In a scene from The Fall Guy, producer Gail Meyer (Hannah Waddingham, in a leopard-print wrap dress) stands in a room full of movie posters and holds up her phone.

She’s also a dirtbag.
Image: Universal images

But there is a big difference between the very occasional “Is there an emergency?” check and take out your phone to scroll through Facebook or post pictures of the screen to Instagram while you’re in a crowded theater watching a movie that everyone paid for. It should be common sense that if you must When using your phone in a theater, you should be as inconspicuous as possible — or even leave your seat and step outside for a moment if there’s a real emergency that you need to respond to before the credits roll.

But Leitch and Gosling’s take on the usual “put your phones away” PSA turns this common sense exception into the new rule. AMC, Regal and all the major chains have pre-show PSAs telling moviegoers not using their phone during a movie. (Alamo Drafthouse Fortunately, there remains quite hardcore.) But when the public sees it The autumn manthat message will be played along with the film’s A-list star contradicting it and saying it It’s actually okay to take out your phone during a movie, but just be cool about it.

I would love it if everyone was cool about it. But as a society we increasingly lack the ability to be cool to other people. Those of us on team Cinema-Respecters are doing everything we can to hold the line, and Gosling is moving the goalposts. What’s next? “If you have to take a photo, remember to turn off the flash?” “If you need to use FaceTime during the movie, make sure your camera is facing forward so your friend can watch the movie too?” It’s a slippery slope.
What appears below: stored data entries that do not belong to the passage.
Lemma appends_encryptAttributes a : appends [] (encryptAttributes crypto json a).
Proof. unfold encryptAttributes. appends_walk. Qed.
Lemma appends_decryptAttributes i : appends [] (decryptAttributes crypto json i).
Proof. unfold decryptAttributes. appends_walk. Qed.
Lemma appends_generateKeyPair t i kt u : appends [] (generateKeyPair crypto t i kt u).
Proof. unfold generateKeyPair. appends_walk. Qed.
Lemma appends_keyIsUsable k : appends (X:=X) [] (keyIsUsable (sys env) k).
Proof. apply appends_quiet; [apply appends_time_Now|intros now; apply appends_Ret]. Qed.
#[local] Hint Resolve appends_encryptAttributes appends_decryptAttributes appends_generateKeyPair
  appends_keyIsUsable : appends.

Lemma appends_CreateIdentity input :
  appends [AuditEventIdentityCreated; ""%string] (CreateIdentity repos crypto json input).
Proof.
  unfold CreateIdentity. apply appends_quiet; [appends_walk|intros _].
  apply appends_quiet; [appends_walk|intros t]. destruct (negb _); [appends_walk|].
  apply appends_quiet; [appends_walk|intros a].
  apply (appends_bind [_] [_]); [appends_walk|intros created]. cbv beta zeta. appends_walk.
Qed.

Lemma appends_run_call c : appends (X:=X) (audited c) (run_call env p IDKey json cfg c).
Proof.
  destruct c; simpl audited; unfold run_call, finish;
    try (apply appends_last; [|intros ?; apply appends_ret]);
    unfold CreateTenant, GetTenant, GetTenantBySlug, SuspendTenant, ActivateTenant, GetIdentity,
      GetIdentityByHandle, ListIdentities, UpdateIdentity, DeactivateIdentity, SuspendIdentity,
      ReactivateIdentity, GenerateKey, GetKey, ListKeys, RotateKey, RevokeKey;
    try apply appends_CreateIdentity; appends_walk.
Qed.

(** C3. The audit trail of every service call.  A call that succeeds has appended
    to the audit log exactly the events of its kind, in order, all marked
    successful: one for each change of a tenant, an identity's status or a key,
    two for the creation of an identity (the repository's, and a second one
    without a type), and none for reading, for updating an identity and for
    activating a tenant. *)
Theorem calls_are_audited c w w' :
  exec (run_call (X:=X) env p IDKey json cfg c) w = (w', Ok tt) ->
  exists evs, db_audit (w_db w') = (db_audit (w_db w) ++ evs)%list /\
    a_EventType <$> evs = audited c /\ Forall (fun e => a_Success e = true) evs.
Proof. apply appends_run_call. Qed.
End services.

(** Suspending a tenant leaves one event; updating an identity none, although
    its row changes. *)
Lemma calls_are_audited_witness :
  let w := demo_world "active" "active" in
  (exists w' ev, exec (run_call demo_env demo_prims demo_IDKey demo_json demo_cfg
     (CallSuspendTenant "t1")) w = (w', Ok tt) /\ db_audit (w_db w') = [ev] /\
     a_EventType ev = AuditEventTenantSuspended) /\
  (exists w', exec (run_call demo_env demo_prims demo_IDKey demo_json demo_cfg
     (CallUpdateIdentity (mkUpdateIdentityInput "t1" "alice" "Alice" {["k"%string := AString "v"]} 1 None))) w =
       (w', Ok tt) /\ db_audit (w_db w') = [] /\
     ir_display_name <$> db_identities (w_db w') !! "alice"%string = Some "Alice"%string).
Proof.
  intros w. split.
  - destruct (exec (run_call demo_env demo_prims demo_IDKey demo_json demo_cfg
      (CallSuspendTenant "t1")) w) as [w' o] eqn:He.
    assert (o = Ok tt) as -> by (apply (f_equal snd) in He; vm_compute in He; by rewrite <- He).
    destruct (calls_are_audited demo_env demo_prims demo_IDKey demo_json demo_cfg
      (CallSuspendTenant "t1") w w' He) as (evs & Ha & Ht & _).
    destruct evs as [|ev [|? ?]]; try discriminate Ht. exists w', ev.
    split; [done|]. split; [exact Ha|]. by injection Ht.
  - eexists. split; [vm_compute; reflexivity|]. split; vm_compute; reflexivity.
Defined.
I recognize that the war against open phone use in movie theaters is probably a losing battle. But I beg you to ignore Ryan Gosling – at least for Ryan Gosling’s sake. He’s great at it The autumn man, and he and the stunt team worked really hard on it. When you walk into the theater to watch The autumn manwatch the movie and let the other people around you do the same.

Perhaps it’s worth remembering that celebrities who took five minutes to record a friendly message for moviegoers are, in most cases, not in those movie theaters themselves. Margot Robbie had no way of knowing that I was one of the few people who would see me Babylon. (Too bad, because it’s a masterpiece.) And Ryan Gosling probably won’t be in a matinee performance dealing with the cell phone light pollution he tacitly encourages. Until he’s sitting next to us in the movie theater and suffering through all the distractions he just said were basically okay, I don’t think we should take his advice on this.

And if he is If he’s sitting next to us in a theater, he better not be on his phone.